I also found that using a flap disc or grinder inevitably led to thinned out metal when I first started welding. So you add another bead on the thinned out section, blow some holes, end up with even more welds to grind down or worse put too much heat into a panel causing distortion etc.

The method I found worked for me is to use a thin cutting wheel with a grinder on its edge to “cut down” rather than grind down each high point. That is have the cutting wheel perpendicular or vertical not horizontal to the weld. You cut/grind the weld which is proud of the metal surface and you have much better control of what you are doing because the point that the disc is touching the metal is very small.

It’s tedious work, you have to get really close to see what you’re doing and have a steady hand but you end up with a good surface that you can more easily knock down with a fine flapper with less risk of thinning the metal.

Just be sure to move around the work so as not to introduce too much heat when grinding.

I also do the tack welds with gaps letting it cool and then go and grind each tack down before doing another weld overlapping each one, then grind down again etc.
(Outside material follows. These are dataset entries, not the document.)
(** ** x64.go *)

(** The CPU, serial port and clock of tamago; the clock's time in nanoseconds
    since 1970. *)
Class Tamago := {
  AMD64_Init : M unit;
  AMD64_GetTime : M Z;
  AMD64_SetTime : Z -> M unit;
  UART0_Init : M unit;
  RTC_Now : M (Z * error);
}.

Definition nanotime1 `{Tamago} : M Z := AMD64_GetTime.

(** [Init], which the runtime calls before anything else. *)
Definition hwinit `{Tamago} : M unit :=
  _ ← AMD64_Init;
  UART0_Init.

Definition set_clock `{Tamago} : M unit :=
  '(t, err) ← RTC_Now;
  match err with None => AMD64_SetTime t | Some _ => mret tt end.

(** [init]: the instance and [RamSize] afterwards. *)
Definition init `{Tamago} (UEFI : Services) (imageHandle systemTable ramStart ramEnd RamSize : Z) :
    M (Services * Z) :=
  _ ← set_clock;
  _ ← println "initializing EFI services";
  '(UEFI, err) ← Init UEFI imageHandle systemTable;
  _ ← match err with
      | Some _ => println "could not initialize EFI services"
      | None => mret tt
      end;
  RamSize ← allocateHeap UEFI ramStart ramEnd RamSize;
  mret (UEFI, RamSize).
End Heap.

(** ** The loop *)

(** The descriptor that holds the unikernel's image. *)
Definition is_image (ramStart : Z) (d : MD) : bool :=
  (MemoryDescriptor.Type_ d =? EfiLoaderCode) && (MemoryDescriptor.PhysicalStart d =? ramStart).

Lemma heap_loop_skip ramStart pre ds ramEnd RamSize :
  Forall (fun d => is_image ramStart d = false) pre ->
  heap_loop ramStart (pre ++ ds) 0 ramEnd RamSize = heap_loop ramStart ds 0 ramEnd RamSize.
Proof.
  induction 1 as [|d pre Hd _ IH]; [done|]. cbn [app heap_loop].
  unfold is_image in Hd. by rewrite Hd.
Qed.

Lemma heap_loop_found ramStart pre d next post ramEnd RamSize :
  Forall (fun d => is_image ramStart d = false) pre ->
  is_image ramStart d = true -> 0 < PhysicalEnd d ->
  heap_loop ramStart (pre ++ d :: next :: post) 0 ramEnd RamSize =
  (PhysicalEnd d, u64 (PhysicalEnd d + u64 (Desc_Size next)),
   u64 (u64 (PhysicalEnd d + u64 (Desc_Size next)) - ramStart)).
Proof.
  intros Hp Hd Hpos. rewrite heap_loop_skip by done. unfold is_image in Hd.
  cbn [heap_loop]. rewrite Hd. change (0 <? 0) with false. cbn iota.
  by rewrite (proj2 (Z.ltb_lt _ _)).
Qed.

Lemma Desc_Size_small d :
  md_in_range d -> u64 (Desc_Size d) = MemoryDescriptor.NumberOfPages d * PageSize.
Proof.
  intros (H1 & H2 & H3). unfold Desc_Size. rewrite wrap_swrap, wrap_wrap by lia.
  apply wrap_small. unfold is_word, PageSize in *. lia.
Qed.

Lemma PhysicalEnd_small d :
  md_in_range d ->
  PhysicalEnd d = MemoryDescriptor.PhysicalStart d + MemoryDescriptor.NumberOfPages d * PageSize.
Proof.
  intros (H1 & H2 & H3). unfold PhysicalEnd, PageSize in *.
  rewrite (wrap_small 64 (MemoryDescriptor.NumberOfPages d * 4096)), wrap_small; unfold is_word; lia.
Qed.

(** ** The request *)

Section Request.
Context `{MapServices}.

Lemma AllocatePages_step s t m size addr w :
  w_mux w = false ->
  let r := fw_step (u64 (base s + allocatePages))
             [u64 t; u64 m; u64 size / PageSize; w_brk w] (alloc_world (le_enc 8 addr) w) in
  AllocatePages s t m size addr w = (Ret (Core.parseStatus r.1), r.2).
Proof.
  intros Hm r. unfold AllocatePages. erewrite bind_step by reflexivity.
  erewrite bind_step by reflexivity. by erewrite bind_step by by apply CallService_step.
Qed.

Lemma GetMemoryMap_brk s w a w' :
  w_mux w = false -> GetMemoryMap s w = (Ret a, w') -> w_brk w <= w_brk w'.
Proof.
  intros Hm E. destruct (GetMemoryMap_total_aux s w Hm) as (m & err & E' & _).
  rewrite E in E'. injection E' as _ ->. rewrite fw_step_brk. apply map_world_brk.
Qed.

(** The world in which AllocatePages is called goes on from [w]. *)
Record before_request (w w1 : World) : Prop := {
  br_fw : w_fw w1 = w_fw w;
  br_mux : w_mux w1 = false;
  br_brk : w_brk w <= w_brk w1;
  br_mem : agree_below (w_brk w) (w_mem w) (w_mem w1);
}.

(** What [allocateHeap] asks for, given what the loop finds; it ends in the world that
    AllocatePages leaves, apart from the console log. *)
Lemma allocateHeap_call UEFI boot ramStart ramEnd RamSize heapStart ramEnd' RamSize' w :
  s_Boot UEFI = Some boot -> w_mux w = false -> map_entries boot w -> 0 <= w_brk w ->
  is_word 64 heapStart ->
  heap_loop ramStart (mm_descs (w_fw w)) 0 ramEnd RamSize = (heapStart, ramEnd', RamSize') ->
  exists slot w1 log, before_request w w1 /\ load64 (w_mem w1) slot = heapStart /\
    let r := fw_step (u64 (base boot + allocatePages))
      [AllocateAddress; EfiLoaderData; u64 (ramEnd' - heapStart) / PageSize; slot] w1 in
    allocateHeap UEFI ramStart ramEnd RamSize w =
      (Ret RamSize', mkWorld _ (w_mem r.2) (w_brk r.2) (w_mux r.2) log (w_fw r.2)).
Proof.
  intros Hs Hm He Hb Hw Hl.
  destruct (GetMemoryMap_ok boot w Hm He Hb) as (m & w' & E & Hd & _ & _ & _ & Hf & Hm' & Hk).
  pose proof (GetMemoryMap_brk _ _ _ _ Hm E) as Hbrk.
  unfold allocateHeap. rewrite Hs. erewrite bind_step by reflexivity.
  erewrite bind_step by exact E. cbv beta iota. rewrite Hd, Hl.
  set (w3 := if heapStart =? 0
             then mkWorld _ (w_mem w') (w_brk w') (w_mux w')
                    ("WARNING: could not find heap offset"%string :: w_log w') (w_fw w')
             else w').
  assert (before_request w w3) as B
    by (unfold w3; destruct (heapStart =? 0); by split).
  erewrite bind_step with (w' := w3) (a := tt) by (unfold w3; by destruct (heapStart =? 0)).
  erewrite bind_step by reflexivity. erewrite bind_step by (apply AllocatePages_step, B).
  rewrite wrap_swrap, wrap_wrap by lia. set (w1 := alloc_world (le_enc 8 heapStart) w3).
  assert (before_request w w1) as B1.
  { destruct B as [F X K A]. split; [done|done| |].
    - unfold w1. rewrite alloc_world_brk. pose proof (alloc_size_ge (length (le_enc 8 heapStart))). lia.
    - eapply agree_trans; [exact A|]. eapply agree_le; [exact K|]. apply alloc_agree. }
  change (u64 AllocateAddress) with AllocateAddress. change (u64 EfiLoaderData) with EfiLoaderData.
  set (r := fw_step _ _ _).
  exists (w_brk w3), w1, (match Core.parseStatus r.1 with
                          | Some _ => "WARNING: could not allocate heap"%string :: w_log r.2 | None => w_log r.2 end).
  split; [exact B1|]. split; [by apply alloc_world_word|]. cbv zeta.
  destruct (Core.parseStatus r.1); [reflexivity|]. fold r. clearbody r. by destruct r as [? []].
Qed.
It is slow work but you save time because you spend less time dealing with excess grinding and warping caused by overheating.

The benefit of grinding down each tack almost flat before welding again is that you re-weld on a thickness of weld that is pretty much uniform in thickness. When you tack over the top of a previous mountain the thickness varies depending on where your wire hits so you end up with inconsistent penetration and make even more blobs. My hand is not steady enough to start the overlap consistently at the same place.

I was quite intimidated when I first started welding and grinding but now using the above method I kind of enjoy the simplicity of doing it.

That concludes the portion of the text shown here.